__SUPPLIED ENTRIES__.
^^^^

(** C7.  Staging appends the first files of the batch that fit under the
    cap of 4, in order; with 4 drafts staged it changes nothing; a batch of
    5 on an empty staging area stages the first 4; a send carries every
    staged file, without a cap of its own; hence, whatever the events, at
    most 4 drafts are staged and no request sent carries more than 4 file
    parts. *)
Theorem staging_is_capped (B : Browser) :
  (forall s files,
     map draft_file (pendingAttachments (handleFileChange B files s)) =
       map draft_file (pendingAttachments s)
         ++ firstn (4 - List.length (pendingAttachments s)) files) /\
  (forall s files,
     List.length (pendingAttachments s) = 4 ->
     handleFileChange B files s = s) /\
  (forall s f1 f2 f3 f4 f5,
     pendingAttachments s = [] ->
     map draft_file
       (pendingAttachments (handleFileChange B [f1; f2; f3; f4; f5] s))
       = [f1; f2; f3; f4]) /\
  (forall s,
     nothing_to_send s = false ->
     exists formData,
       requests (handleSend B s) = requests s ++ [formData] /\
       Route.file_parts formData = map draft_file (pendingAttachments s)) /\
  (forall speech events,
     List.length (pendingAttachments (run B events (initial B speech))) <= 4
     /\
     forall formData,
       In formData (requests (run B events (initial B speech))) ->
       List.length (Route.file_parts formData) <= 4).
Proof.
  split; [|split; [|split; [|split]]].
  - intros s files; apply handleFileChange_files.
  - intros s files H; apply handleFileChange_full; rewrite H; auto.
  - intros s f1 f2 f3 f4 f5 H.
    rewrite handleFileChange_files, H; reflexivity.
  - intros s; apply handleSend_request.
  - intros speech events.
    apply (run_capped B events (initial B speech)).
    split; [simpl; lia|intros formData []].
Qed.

^^^^

__EXERCISE OBJECTIVE__. Hand back the whole listing, exactly as it is.

__THE COMPLETED TASK__.
(** C7.  Staging appends the first files of the batch that fit under the
    cap of 4, in order; with 4 drafts staged it changes nothing; a batch of
    5 on an empty staging area stages the first 4; a send carries every
    staged file, without a cap of its own; hence, whatever the events, at
    most 4 drafts are staged and no request sent carries more than 4 file
    parts. *)
Theorem staging_is_capped (B : Browser) :
  (forall s files,
     map draft_file (pendingAttachments (handleFileChange B files s)) =
       map draft_file (pendingAttachments s)
         ++ firstn (4 - List.length (pendingAttachments s)) files) /\
  (forall s files,
     List.length (pendingAttachments s) = 4 ->
     handleFileChange B files s = s) /\
  (forall s f1 f2 f3 f4 f5,
     pendingAttachments s = [] ->
     map draft_file
       (pendingAttachments (handleFileChange B [f1; f2; f3; f4; f5] s))
       = [f1; f2; f3; f4]) /\
  (forall s,
     nothing_to_send s = false ->
     exists formData,
       requests (handleSend B s) = requests s ++ [formData] /\
       Route.file_parts formData = map draft_file (pendingAttachments s)) /\
  (forall speech events,
     List.length (pendingAttachments (run B events (initial B speech))) <= 4
     /\
     forall formData,
       In formData (requests (run B events (initial B speech))) ->
       List.length (Route.file_parts formData) <= 4).
Proof.
  split; [|split; [|split; [|split]]].
  - intros s files; apply handleFileChange_files.
  - intros s files H; apply handleFileChange_full; rewrite H; auto.
  - intros s f1 f2 f3 f4 f5 H.
    rewrite handleFileChange_files, H; reflexivity.
  - intros s; apply handleSend_request.
  - intros speech events.
    apply (run_capped B events (initial B speech)).
    split; [simpl; lia|intros formData []].
Qed.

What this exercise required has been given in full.